Your instructions => What is needed here is every record, retyped without any change.

Items listed in a dataset

(** C1: closing the active tab [id] when the order is [pre ++ id :: post]
    with another tab in it.  The handler first makes [next], the head of
    [post ++ pre], the active id, with the order, the config object and the
    views still as they were; when it returns [next] is active, the order
    is [pre ++ post], and the entry and the view of [id] are gone.  The
    switch comes first: the handler is the removal from the order and the
    config object, then [destroyView], run on the state [setCurrentView]
    leaves, and what it does to the window is, in this order, the view
    taken off and the view of [next] put on (with [active-update] once the
    control is ready), then [tabs-update] with the order [pre ++ post] and
    the entry of [id] undefined, then the destruction of the view of [id]. *)
Theorem closeTab_active_switches_to_next
    (id vid : N) (pre post : list N) (st : State) :
  currentViewId st = Some id →
  tabs st = pre ++ id :: post →
  NoDup (tabs st) →
  Forall (λ t, t ≠ 0%N) (tabs st) →
  pre ++ post ≠ [] →
  ∃ next,
    head (post ++ pre) = Some next ∧
    currentViewId (closeTab_switch id st) = Some next ∧
    tabs (closeTab_switch id st) = tabs st ∧
    defTabConfigs (closeTab_switch id st) = defTabConfigs st ∧
    views (closeTab_switch id st) = views st ∧
    currentViewId (closeTab id vid st) = Some next ∧
    tabs (closeTab id vid st) = pre ++ post ∧
    js_get (defTabConfigs (closeTab id vid st)) id = None ∧
    js_get (views (closeTab id vid st)) id = None ∧
    closeTab_switch id st = setCurrentView (Some next) st ∧
    closeTab id vid st =
      destroyView id (closeTab_remove id (setCurrentView (Some next) st)) ∧
    log (closeTab id vid st) =
      log st ++
      [WinRemoveView (currentViewKey st);
       WinAddView (match js_get (views st) next with
                   | Some _ => Some next
                   | None => None
                   end)] ++
      (match js_get (views st) next with
       | Some _ => [SetBounds next]
       | None => []
       end) ++
      (if ipc st then [ActiveUpdate next] else []) ++
      (if ipc st
       then [TabsUpdate (<[id := None]> (defTabConfigs st)) (pre ++ post)]
       else []) ++
      (match js_get (views st) id with
       | Some _ => [WcDestroy id]
       | None => []
       end).
Proof.
  intros Hcur Htabs Hnd Hnz Hother.
  assert ((id ∉ pre) ∧ (id ∉ post)) as [Hpre Hpost].
  { rewrite Htabs in Hnd. apply NoDup_app in Hnd as (_ & Hd & Hnd').
    apply NoDup_cons in Hnd' as [Hpost _]. split; [|done].
    intros Hin. apply (Hd id Hin). by left. }
  assert (∃ next, head (post ++ pre) = Some next) as [next Hnext].
  { destruct (post ++ pre) eqn:E; [|by eexists].
    apply app_eq_nil in E as [-> ->]. done. }
  assert (head (post ++ pre ++ [id]) = Some next) as Hnext'.
  { rewrite app_assoc. destruct (post ++ pre); [done|]. by simplify_eq/=. }
  exists next.
  pose proof (closeTab_switch_current id pre post st Hcur Htabs Hpre Hnz)
    as Hsw.
  rewrite Hnext' in Hsw.
  assert (remove_id id (tabs st) = pre ++ post) as Hrem
    by (rewrite Htabs; by apply remove_id_split).
  assert (closeTab_switch id st = setCurrentView (Some next) st) as Hfirst.
  { unfold closeTab_switch. rewrite decide_True by done.
    pose proof (closeTab_next id pre post Hpre) as Hn. cbv zeta in Hn.
    by rewrite Htabs, Hn, Hnext'. }
  assert (next ≠ 0%N) as Hnz'.
  { assert (next ∈ tabs st) as Hin.
    { rewrite Htabs. apply head_Some_elem_of in Hnext.
      rewrite !elem_of_app in *. rewrite elem_of_cons. tauto. }
    by apply (proj1 (Forall_forall _ _) Hnz). }
  rewrite (closeTab_no_reopen id vid st) by (by rewrite Hrem).
  rewrite destroyView_gone, destroyView_current, destroyView_tabs,
    destroyView_defTabConfigs, closeTab_remove_current, closeTab_remove_tabs,
    closeTab_remove_defTabConfigs, closeTab_switch_tabs,
    closeTab_switch_defTabConfigs, closeTab_switch_views.
  rewrite js_get_insert, decide_True by done.
  do 10 (split; [done|]).
  split; [by rewrite Hfirst|].
  rewrite Hfirst. unfold destroyView, closeTab_remove.
  destruct (js_get (views st) next) as [v|] eqn:Hv.
  - rewrite (setCurrentView_live next v st) by done.
    unfold set_tabConfigs, set_tabs, tabConfigs, emit. simpl.
    rewrite Hrem.
    destruct (ipc st), (js_get (views st) id) eqn:Hid; simpl;
      rewrite ?Hid; simpl; rewrite <- ?app_assoc; simpl;
      by rewrite ?app_nil_r.
  - rewrite (setCurrentView_gone next st) by done.
    unfold set_tabConfigs, set_tabs, tabConfigs, emit. simpl.
    rewrite Hrem.
    destruct (ipc st), (js_get (views st) id) eqn:Hid; simpl;
      rewrite ?Hid; simpl; rewrite <- ?app_assoc; simpl;
      by rewrite ?app_nil_r.
Qed.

Output of the task =>
(** C1: closing the active tab [id] when the order is [pre ++ id :: post]
    with another tab in it.  The handler first makes [next], the head of
    [post ++ pre], the active id, with the order, the config object and the
    views still as they were; when it returns [next] is active, the order
    is [pre ++ post], and the entry and the view of [id] are gone.  The
    switch comes first: the handler is the removal from the order and the
    config object, then [destroyView], run on the state [setCurrentView]
    leaves, and what it does to the window is, in this order, the view
    taken off and the view of [next] put on (with [active-update] once the
    control is ready), then [tabs-update] with the order [pre ++ post] and
    the entry of [id] undefined, then the destruction of the view of [id]. *)
Theorem closeTab_active_switches_to_next
    (id vid : N) (pre post : list N) (st : State) :
  currentViewId st = Some id →
  tabs st = pre ++ id :: post →
  NoDup (tabs st) →
  Forall (λ t, t ≠ 0%N) (tabs st) →
  pre ++ post ≠ [] →
  ∃ next,
    head (post ++ pre) = Some next ∧
    currentViewId (closeTab_switch id st) = Some next ∧
    tabs (closeTab_switch id st) = tabs st ∧
    defTabConfigs (closeTab_switch id st) = defTabConfigs st ∧
    views (closeTab_switch id st) = views st ∧
    currentViewId (closeTab id vid st) = Some next ∧
    tabs (closeTab id vid st) = pre ++ post ∧
    js_get (defTabConfigs (closeTab id vid st)) id = None ∧
    js_get (views (closeTab id vid st)) id = None ∧
    closeTab_switch id st = setCurrentView (Some next) st ∧
    closeTab id vid st =
      destroyView id (closeTab_remove id (setCurrentView (Some next) st)) ∧
    log (closeTab id vid st) =
      log st ++
      [WinRemoveView (currentViewKey st);
       WinAddView (match js_get (views st) next with
                   | Some _ => Some next
                   | None => None
                   end)] ++
      (match js_get (views st) next with
       | Some _ => [SetBounds next]
       | None => []
       end) ++
      (if ipc st then [ActiveUpdate next] else []) ++
      (if ipc st
       then [TabsUpdate (<[id := None]> (defTabConfigs st)) (pre ++ post)]
       else []) ++
      (match js_get (views st) id with
       | Some _ => [WcDestroy id]
       | None => []
       end).
Proof.
  intros Hcur Htabs Hnd Hnz Hother.
  assert ((id ∉ pre) ∧ (id ∉ post)) as [Hpre Hpost].
  { rewrite Htabs in Hnd. apply NoDup_app in Hnd as (_ & Hd & Hnd').
    apply NoDup_cons in Hnd' as [Hpost _]. split; [|done].
    intros Hin. apply (Hd id Hin). by left. }
  assert (∃ next, head (post ++ pre) = Some next) as [next Hnext].
  { destruct (post ++ pre) eqn:E; [|by eexists].
    apply app_eq_nil in E as [-> ->]. done. }
  assert (head (post ++ pre ++ [id]) = Some next) as Hnext'.
  { rewrite app_assoc. destruct (post ++ pre); [done|]. by simplify_eq/=. }
  exists next.
  pose proof (closeTab_switch_current id pre post st Hcur Htabs Hpre Hnz)
    as Hsw.
  rewrite Hnext' in Hsw.
  assert (remove_id id (tabs st) = pre ++ post) as Hrem
    by (rewrite Htabs; by apply remove_id_split).
  assert (closeTab_switch id st = setCurrentView (Some next) st) as Hfirst.
  { unfold closeTab_switch. rewrite decide_True by done.
    pose proof (closeTab_next id pre post Hpre) as Hn. cbv zeta in Hn.
    by rewrite Htabs, Hn, Hnext'. }
  assert (next ≠ 0%N) as Hnz'.
  { assert (next ∈ tabs st) as Hin.
    { rewrite Htabs. apply head_Some_elem_of in Hnext.
      rewrite !elem_of_app in *. rewrite elem_of_cons. tauto. }
    by apply (proj1 (Forall_forall _ _) Hnz). }
  rewrite (closeTab_no_reopen id vid st) by (by rewrite Hrem).
  rewrite destroyView_gone, destroyView_current, destroyView_tabs,
    destroyView_defTabConfigs, closeTab_remove_current, closeTab_remove_tabs,
    closeTab_remove_defTabConfigs, closeTab_switch_tabs,
    closeTab_switch_defTabConfigs, closeTab_switch_views.
  rewrite js_get_insert, decide_True by done.
  do 10 (split; [done|]).
  split; [by rewrite Hfirst|].
  rewrite Hfirst. unfold destroyView, closeTab_remove.
  destruct (js_get (views st) next) as [v|] eqn:Hv.
  - rewrite (setCurrentView_live next v st) by done.
    unfold set_tabConfigs, set_tabs, tabConfigs, emit. simpl.
    rewrite Hrem.
    destruct (ipc st), (js_get (views st) id) eqn:Hid; simpl;
      rewrite ?Hid; simpl; rewrite <- ?app_assoc; simpl;
      by rewrite ?app_nil_r.
  - rewrite (setCurrentView_gone next st) by done.
    unfold set_tabConfigs, set_tabs, tabConfigs, emit. simpl.
    rewrite Hrem.
    destruct (ipc st), (js_get (views st) id) eqn:Hid; simpl;
      rewrite ?Hid; simpl; rewrite <- ?app_assoc; simpl;
      by rewrite ?app_nil_r.
Qed.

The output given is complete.